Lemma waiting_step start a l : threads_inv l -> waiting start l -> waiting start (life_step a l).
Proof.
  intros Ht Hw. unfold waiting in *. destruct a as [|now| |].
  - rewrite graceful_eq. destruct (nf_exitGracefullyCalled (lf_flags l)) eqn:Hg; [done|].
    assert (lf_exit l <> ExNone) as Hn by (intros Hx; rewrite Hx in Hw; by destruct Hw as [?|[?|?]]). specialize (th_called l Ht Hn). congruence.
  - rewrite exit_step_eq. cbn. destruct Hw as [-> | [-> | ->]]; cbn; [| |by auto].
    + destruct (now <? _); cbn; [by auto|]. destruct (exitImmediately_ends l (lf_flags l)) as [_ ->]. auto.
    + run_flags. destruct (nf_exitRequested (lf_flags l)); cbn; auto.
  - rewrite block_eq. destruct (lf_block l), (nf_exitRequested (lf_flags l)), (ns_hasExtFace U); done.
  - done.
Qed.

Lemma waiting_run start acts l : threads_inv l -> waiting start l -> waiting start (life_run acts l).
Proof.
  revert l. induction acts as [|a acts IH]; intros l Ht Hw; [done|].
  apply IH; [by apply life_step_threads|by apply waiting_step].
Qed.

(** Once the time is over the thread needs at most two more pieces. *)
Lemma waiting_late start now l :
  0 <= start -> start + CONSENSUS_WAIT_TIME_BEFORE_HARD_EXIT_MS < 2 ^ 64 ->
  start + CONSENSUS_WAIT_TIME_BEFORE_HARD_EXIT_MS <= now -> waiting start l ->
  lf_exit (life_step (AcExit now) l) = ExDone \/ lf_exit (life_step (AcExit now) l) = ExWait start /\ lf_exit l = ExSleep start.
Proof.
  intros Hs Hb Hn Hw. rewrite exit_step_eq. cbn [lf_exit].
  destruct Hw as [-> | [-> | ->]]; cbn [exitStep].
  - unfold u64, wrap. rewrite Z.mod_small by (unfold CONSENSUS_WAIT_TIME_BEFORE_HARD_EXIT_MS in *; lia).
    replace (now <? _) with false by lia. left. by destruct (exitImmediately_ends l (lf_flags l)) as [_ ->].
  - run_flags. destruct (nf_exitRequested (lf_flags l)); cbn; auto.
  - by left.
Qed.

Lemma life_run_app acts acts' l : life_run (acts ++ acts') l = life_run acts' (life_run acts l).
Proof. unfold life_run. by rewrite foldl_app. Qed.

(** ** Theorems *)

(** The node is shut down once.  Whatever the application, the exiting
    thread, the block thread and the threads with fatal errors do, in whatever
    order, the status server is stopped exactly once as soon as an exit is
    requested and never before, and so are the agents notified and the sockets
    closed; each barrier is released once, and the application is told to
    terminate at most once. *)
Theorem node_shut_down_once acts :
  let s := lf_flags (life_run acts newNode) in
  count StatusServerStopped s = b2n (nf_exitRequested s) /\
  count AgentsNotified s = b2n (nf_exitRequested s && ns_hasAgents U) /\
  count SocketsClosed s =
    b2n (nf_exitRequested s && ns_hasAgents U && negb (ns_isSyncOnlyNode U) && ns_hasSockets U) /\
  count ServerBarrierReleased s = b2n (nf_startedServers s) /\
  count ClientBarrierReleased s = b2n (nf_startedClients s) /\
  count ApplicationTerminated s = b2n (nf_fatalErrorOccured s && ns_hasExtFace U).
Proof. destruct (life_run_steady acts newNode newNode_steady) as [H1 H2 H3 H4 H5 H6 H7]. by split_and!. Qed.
■ ■ ■
= What the task asks =
Could you give the data again, word for word?

= Answer to this problem =
Lemma waiting_step start a l : threads_inv l -> waiting start l -> waiting start (life_step a l).
Proof.
  intros Ht Hw. unfold waiting in *. destruct a as [|now| |].
  - rewrite graceful_eq. destruct (nf_exitGracefullyCalled (lf_flags l)) eqn:Hg; [done|].
    assert (lf_exit l <> ExNone) as Hn by (intros Hx; rewrite Hx in Hw; by destruct Hw as [?|[?|?]]). specialize (th_called l Ht Hn). congruence.
  - rewrite exit_step_eq. cbn. destruct Hw as [-> | [-> | ->]]; cbn; [| |by auto].
    + destruct (now <? _); cbn; [by auto|]. destruct (exitImmediately_ends l (lf_flags l)) as [_ ->]. auto.
    + run_flags. destruct (nf_exitRequested (lf_flags l)); cbn; auto.
  - rewrite block_eq. destruct (lf_block l), (nf_exitRequested (lf_flags l)), (ns_hasExtFace U); done.
  - done.
Qed.

Lemma waiting_run start acts l : threads_inv l -> waiting start l -> waiting start (life_run acts l).
Proof.
  revert l. induction acts as [|a acts IH]; intros l Ht Hw; [done|].
  apply IH; [by apply life_step_threads|by apply waiting_step].
Qed.

(** Once the time is over the thread needs at most two more pieces. *)
Lemma waiting_late start now l :
  0 <= start -> start + CONSENSUS_WAIT_TIME_BEFORE_HARD_EXIT_MS < 2 ^ 64 ->
  start + CONSENSUS_WAIT_TIME_BEFORE_HARD_EXIT_MS <= now -> waiting start l ->
  lf_exit (life_step (AcExit now) l) = ExDone \/ lf_exit (life_step (AcExit now) l) = ExWait start /\ lf_exit l = ExSleep start.
Proof.
  intros Hs Hb Hn Hw. rewrite exit_step_eq. cbn [lf_exit].
  destruct Hw as [-> | [-> | ->]]; cbn [exitStep].
  - unfold u64, wrap. rewrite Z.mod_small by (unfold CONSENSUS_WAIT_TIME_BEFORE_HARD_EXIT_MS in *; lia).
    replace (now <? _) with false by lia. left. by destruct (exitImmediately_ends l (lf_flags l)) as [_ ->].
  - run_flags. destruct (nf_exitRequested (lf_flags l)); cbn; auto.
  - by left.
Qed.

Lemma life_run_app acts acts' l : life_run (acts ++ acts') l = life_run acts' (life_run acts l).
Proof. unfold life_run. by rewrite foldl_app. Qed.

(** ** Theorems *)

(** The node is shut down once.  Whatever the application, the exiting
    thread, the block thread and the threads with fatal errors do, in whatever
    order, the status server is stopped exactly once as soon as an exit is
    requested and never before, and so are the agents notified and the sockets
    closed; each barrier is released once, and the application is told to
    terminate at most once. *)
Theorem node_shut_down_once acts :
  let s := lf_flags (life_run acts newNode) in
  count StatusServerStopped s = b2n (nf_exitRequested s) /\
  count AgentsNotified s = b2n (nf_exitRequested s && ns_hasAgents U) /\
  count SocketsClosed s =
    b2n (nf_exitRequested s && ns_hasAgents U && negb (ns_isSyncOnlyNode U) && ns_hasSockets U) /\
  count ServerBarrierReleased s = b2n (nf_startedServers s) /\
  count ClientBarrierReleased s = b2n (nf_startedClients s) /\
  count ApplicationTerminated s = b2n (nf_fatalErrorOccured s && ns_hasExtFace U).
Proof. destruct (life_run_steady acts newNode newNode_steady) as [H1 H2 H3 H4 H5 H6 H7]. by split_and!. Qed.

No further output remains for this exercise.